• [WHAT NEEDS TO BE DONE]
From the data below, return the exact lines starting at the line containing "e]; [done|]. apply" and ending at the line containing "- intros [H1", both included, and nothing else.

Entries taken from a collection:
◇ ◇ ◇ ◇ ◇

(* ===== verification/FlashenvMap.v ===== *)
(** * FlashenvMap: the operations of the flash environment on its variables

    What each operation of [Flashenv] does to the list of variables in the
    sector, and what a power failure in the middle of it leaves. *)

From S2P Require Import Prelude CString Comp Flashdev Flashenv FlashenvOk.

(** ** Names and records *)

(** Names the format can hold: printable characters other than [=]. *)
Definition name_char (c : Z) : Prop := 32 <= c < 127 /\ c <> eq_sign.
Definition valid_name (name : cstr) : Prop := name <> [] /\ Forall name_char name.

#[export] Instance name_char_dec c : Decision (name_char c).
Proof. unfold name_char. apply _. Defined.
#[export] Instance valid_name_dec n : Decision (valid_name n).
Proof. unfold valid_name. apply _. Defined.

(** The first value of a name, and the list without its first entry. *)
Fixpoint a_get (name : cstr) (vs : list (cstr * cstr)) : cptr :=
  match vs with
  | [] => None
  | (n, v) :: vs' => if decide (n = name) then Some v else a_get name vs'
  end.
Fixpoint a_del (name : cstr) (vs : list (cstr * cstr)) : list (cstr * cstr) :=
  match vs with
  | [] => []
  | (n, v) :: vs' => if decide (n = name) then vs' else (n, v) :: a_del name vs'
  end.

Lemma name_char_u8 c : name_char c -> u8 c = c /\ s8 c = c /\ c <> 0.
Proof. intros [? ?]. rewrite u8_small, s8_small by lia. lia. Qed.

Lemma name_u8 n : Forall name_char n -> u8 <$> n = n.
Proof. intros H. induction H as [|c n Hc _ IH]; cbn; [done|]. rewrite IH. f_equal. by apply name_char_u8. Qed.

Lemma name_to_cstr n : Forall name_char n -> to_cstr n = n.
Proof.
  intros H. induction H as [|c n Hc _ IH]; cbn; [done|]. apply name_char_u8 in Hc as (_ & Hs & H0).
  by rewrite (proj2 (Z.eqb_neq _ _)), Hs, IH.
Qed.

Lemma to_cstr_u8 v : cstr_ok v -> to_cstr (u8 <$> v) = v.
Proof.
  intros H. induction H as [|c v [H0 Hc] _ IH]; cbn; [done|].
  assert (s8 (u8 c) = c) as Hs by (rewrite wraps_wrapu; apply s8_small; lia).
  destruct (Z.eqb_spec (u8 c) 0) as [E|]; [|by rewrite Hs, IH].
  rewrite E in Hs. change (s8 0) with 0 in Hs. congruence.
Qed.

Lemma split_prefix name e : Forall name_char name -> take (length name) e = name ->
  length name = length e \/ e !! length name = Some eq_sign ->
  split_entry e = (name, drop (S (length name)) e).
Proof.
  intros H. revert e. induction H as [|c name Hc _ IH]; intros e He Hl; cbn [length] in *.
  - destruct e as [|b e]; [done|]. destruct Hl as [Hl|[= ->]]; [cbn in Hl; lia|]. cbn. by rewrite drop_0.
  - destruct e as [|b e]; [done|]. cbn in He. injection He as -> He. cbn [split_entry].
    destruct (Z.eqb_spec c eq_sign) as [->|]; [by destruct Hc|]. rewrite IH; [done|done|].
    destruct Hl as [Hl|Hl]; [left; cbn in Hl; lia|by right].
Qed.

Lemma split_fst e : let n := (split_entry e).1 in take (length n) e = n /\
  (length n = length e \/ e !! length n = Some eq_sign) /\ (printable_name e = true -> Forall name_char n).
Proof.
  induction e as [|b e IH]; cbn; [split; [done|split; [by left|done]]|].
  destruct (Z.eqb_spec b eq_sign) as [->|Hb]; [split; [done|split; [by right|done]]|].
  destruct (split_entry e) as [n v]. destruct IH as (H1 & H2 & H3). cbn in *. rewrite H1.
  split; [done|]. split; [destruct H2; [left; lia|by right]|].
  destruct (_ || _) eqn:E; [done|]. intros Hp. apply orb_false_iff in E as [E1 E2].
  apply Z.ltb_ge in E1. apply Z.leb_gt in E2. constructor; [split; [lia|done]|by apply H3].
Qed.

(** [env_find] stops at the record whose variable has the name. *)
Lemma matches_name name e : valid_name name -> entry_ok e ->
  matches name e = true <-> live e = true /\ (var_of e).1 = name.
Proof.
  intros [Hne Hc] [_ _ He]. unfold matches, var_of. cbn [fst]. destruct (live e); [|split; [done|by intros []]].
  destruct He as [Hh Hp]; [done|]. destruct (split_fst e) as (S1 & S2 & S3). specialize (S3 Hp).
  rewrite (name_to_cstr _ S3), (name_u8 _ Hc). cbn [andb].
  assert (negb (default 0 (head e) =? eq_sign) = true) as ->.
  { destruct e as [|b e]; [done|]. apply negb_true_iff, Z.eqb_neq. cbn in *. congruence. }
  cbn [andb]. rewrite andb_true_iff, bool_decide_eq_true, orb_true_iff, bool_decide_eq_true, Nat.eqb_eq.
  split.
  - intros [H1 H2]. split; [done|]. by rewrite (split_prefix name e).
  - intros [_ H]. by rewrite <- H.
Qed.

Lemma body_split name val : valid_name name -> split_entry (body name val) = (name, u8 <$> default [] val).
Proof.
  intros [_ Hc]. unfold body. rewrite (name_u8 _ Hc).
  rewrite (split_prefix name); [|done|by rewrite take_app_length|].
  - f_equal. unfold val_len. destruct (Z.eqb_spec (Z.of_nat (length (default [] val))) 0) as [E|].
    + rewrite app_nil_r, drop_ge by lia. destruct (default [] val); [done|cbn in E; lia].
    + by rewrite <- (Nat.add_1_r (length name)), <- drop_drop, drop_app_length.
  - destruct (_ =? _); [left; by rewrite app_nil_r|right]. by rewrite list_lookup_middle.
Qed.

Lemma body_live name val : valid_name name -> live (body name val) = true.
Proof.
  intros [Hne Hc]. unfold body. rewrite (name_u8 _ Hc). destruct Hc as [|c name [Hc _] _]; [done|]. cbn.
  unfold active. by repeat (case_bool; try lia).
Qed.

Lemma body_var name val : valid_name name -> cstr_ok (default [] val) -> var_of (body name val) = (name, default [] val).
Proof.
  intros Hn Hv. unfold var_of. rewrite body_split by done. cbn [fst snd].
  by rewrite to_cstr_u8, (name_to_cstr _ (proj2 Hn)).
Qed.

Lemma printable_app n r : Forall name_char n -> (r = [] \/ head r = Some eq_sign) -> printable_name (n ++ r) = true.
Proof.
  intros H Hr. induction H as [|c n [Hc Hce] _ IH]; cbn.
  - destruct r as [|b r]; [done|]. destruct Hr as [|[= ->]]; done.
  - rewrite (proj2 (Z.eqb_neq _ _) Hce). rewrite (proj2 (Z.ltb_ge _ _)), (proj2 (Z.leb_gt _ _)) by lia. done.
Qed.

Lemma body_ok name val : valid_name name -> rec_size name val < 255 -> entry_ok (body name val).
Proof.
  intros Hn Hs. rewrite rec_size_body in Hs. pose proof Hn as [Hne Hc]. split.
  - split; [|lia]. unfold body. rewrite length_app, length_fmap. destruct name; [done|cbn; lia].
  - apply body_bytes.
  - intros _. unfold body. rewrite (name_u8 _ Hc). split.
    + destruct Hc as [|c name [_ Hc] _]; [done|]. cbn. congruence.
    + apply printable_app; [done|]. destruct (_ =? _); [by left|by right].
Qed.

(** ** The variables of a list of records *)

Lemma vars_one e : live e = true -> vars [e] = [var_of e].
Proof. intros E. unfold vars. rewrite filter_cons. by rewrite decide_True by done. Qed.

Lemma find_off_split name es : forall p, (0 < p)%nat ->
  (find_off name p es = 0%nat /\ Forall (fun e => matches name e = false) es) \/
  exists es1 e es2, es = es1 ++ e :: es2 /\ Forall (fun e => matches name e = false) es1 /\ matches name e = true /\
    find_off name p es = (p + length (encs es1))%nat.
Proof.
  induction es as [|e es IH]; intros p Hp; cbn [find_off]; [by left|].
  destruct (matches name e) eqn:E.
  - right. exists [], e, es. split; [done|]. split; [done|]. split; [done|]. cbn. lia.
  - destruct (IH (p + S (length e))%nat ltac:(lia)) as [[H1 H2]|(es1 & e' & es2 & -> & H1 & H2 & H3)].
    + left. split; [done|by constructor].
    + right. exists (e :: es1), e', es2. split; [done|]. split; [by constructor|]. split; [done|].
      rewrite encs_cons, length_app, length_enc. lia.
Qed.

Section Vars.
Variable name : cstr.
Hypothesis Hn : valid_name name.

Lemma vars_skip es vs : Forall entry_ok es -> Forall (fun e => matches name e = false) es ->
  a_get name (vars es ++ vs) = a_get name vs /\ a_del name (vars es ++ vs) = vars es ++ a_del name vs.
Proof.
  intros He Hm. induction es as [|e es IH]; [done|].
  apply Forall_cons_iff in He as [He Hes]. apply Forall_cons_iff in Hm as [Hm Hms].
  change (e :: es) with ([e] ++ es). rewrite vars_app, <- app_assoc.
  destruct (live e) eqn:E; [|rewrite vars_dead by done; exact (IH Hes Hms)]. rewrite vars_one by done.
  destruct (IH Hes Hms) as [I1 I2]. destruct (var_of e) as [n v] eqn:Ev. cbn.
  destruct (decide (n = name)) as [->|]; [|by rewrite I1, I2]. exfalso.
  rewrite (proj2 (matches_name _ _ Hn He)) in Hm; [done|]. by rewrite Ev.
Qed.

Lemma vars_none es : Forall entry_ok es -> Forall (fun e => matches name e = false) es ->
  a_get name (vars es) = None /\ a_del name (vars es) = vars es.
Proof. intros H1 H2. destruct (vars_skip es [] H1 H2) as [H3 H4]. rewrite !app_nil_r in *. done. Qed.

Lemma vars_found es1 e es2 : Forall entry_ok es1 -> entry_ok e ->
  Forall (fun e => matches name e = false) es1 -> matches name e = true ->
  a_get name (vars (es1 ++ e :: es2)) = Some (var_of e).2 /\ a_del name (vars (es1 ++ e :: es2)) = vars (es1 ++ es2).
Proof.
  intros H1 He Hm1 Hm. apply matches_name in Hm as [Hl Hv]; [|done|done].
  change (e :: es2) with ([e] ++ es2). rewrite !vars_app, vars_one by done.
  destruct (vars_skip es1 ([var_of e] ++ vars es2) H1 Hm1) as [-> ->].
  destruct (var_of e) as [n v]. cbn in *. subst n. by destruct (decide (name = name)).
Qed.
End Vars.

(** A deleted record. *)
Definition kill (e : list Z) : list Z := 0 :: tail e.

Lemma kill_ok e : entry_ok e -> entry_ok (kill e) /\ live (kill e) = false /\ length (kill e) = length e.
Proof.
  intros [[Hl Hl'] Hb _]. destruct e as [|b e]; [cbn in Hl; lia|]. split; [|done].
  split; [done| |done]. apply Forall_cons_iff in Hb as [_ Hb]. constructor; [unfold byte_ok; lia|done].
Qed.

Lemma vars_kill es1 e es2 : entry_ok e -> vars (es1 ++ kill e :: es2) = vars (es1 ++ es2).
Proof.
  intros He. destruct (kill_ok e He) as (_ & Hk & _). change (kill e :: es2) with ([kill e] ++ es2).
  by rewrite !vars_app, (vars_dead (kill e)).
Qed.

(** ** The invariant *)
Section Ops.
Context {D C : Type} `{FO : FlashDevOk D C}.
Variables (stale : Z) (in_kva0 : bool) (so sn : Z).
Hypothesis Hgeo : geometry flash0 (fl_size flash0 - 512) = Some (so, sn).
Hypothesis Hbig : 66 <= sn.

Abbreviation offs := (home_offs so).
Abbreviation size := (home_size so sn).
Abbreviation n := (Z.to_nat size).

(** Records that fit into the sector. *)
Record records_ok (es : list (list Z)) : Prop := {
  rec_entries : Forall entry_ok es;
  rec_fit : (2 + length (encs es) <= n)%nat
}.

(** Every live record is the one [_sbd_setenv] would write. *)
Definition canon (es : list (list Z)) : Prop :=
  Forall (fun e => live e = true -> e = body (var_of e).1 (Some (var_of e).2)) es.

(** The records [es'] of a sector that held [es]. *)
Definition good (es es' : list (list Z)) : Prop := records_ok es' /\ (canon es -> canon es').

(** The static variables describe the records of the sector. *)
Record env_ok (s : fenv D C) (es : list (list Z)) : Prop := {
  ok_state : env_state s = ENVSTATE_OK;
  ok_offs : env_offs s = offs;
  ok_max : env_maxsize s = size;
  ok_comp : env_compbuf s <> 0;
  ok_conn : conn s flash0 (area n es);
  ok_rec : records_ok es;
  ok_size : envsize s = Z.of_nat (length (encs es));
  ok_free : envfree s = size - 2 - live_size es
}.

(** What the sector has held between [s] and [s']. *)
Definition held (s s' : fenv D C) (P : list Z -> Prop) : Prop :=
  forall x, x ∈ past flash0 (fe_dev s') -> x ∈ past flash0 (fe_dev s) \/ P (slice x offs n).

Lemma held_weaken s s' (P Q : list Z -> Prop) : held s s' P -> (forall y, P y -> Q y) -> held s s' Q.
Proof. intros H HPQ x Hx. destruct (H x Hx); auto. Qed.

Lemma held_trans s s1 s2 P : held s s1 P -> held s1 s2 P -> held s s2 P.
Proof. intros H1 H2 x Hx. destruct (H2 x Hx) as [Hx'|]; auto. Qed.

Lemma held_refl s P : held s s P.
Proof. intros x Hx. by left. Qed.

◇ ◇ ◇ ◇ ◇

• [EXERCISE RESULT]
  { destruct e as [|b e]; [done|]. apply negb_true_iff, Z.eqb_neq. cbn in *. congruence. }
  cbn [andb]. rewrite andb_true_iff, bool_decide_eq_true, orb_true_iff, bool_decide_eq_true, Nat.eqb_eq.
  split.
  - intros [H1 H2]. split; [done|]. by rewrite (split_prefix name e).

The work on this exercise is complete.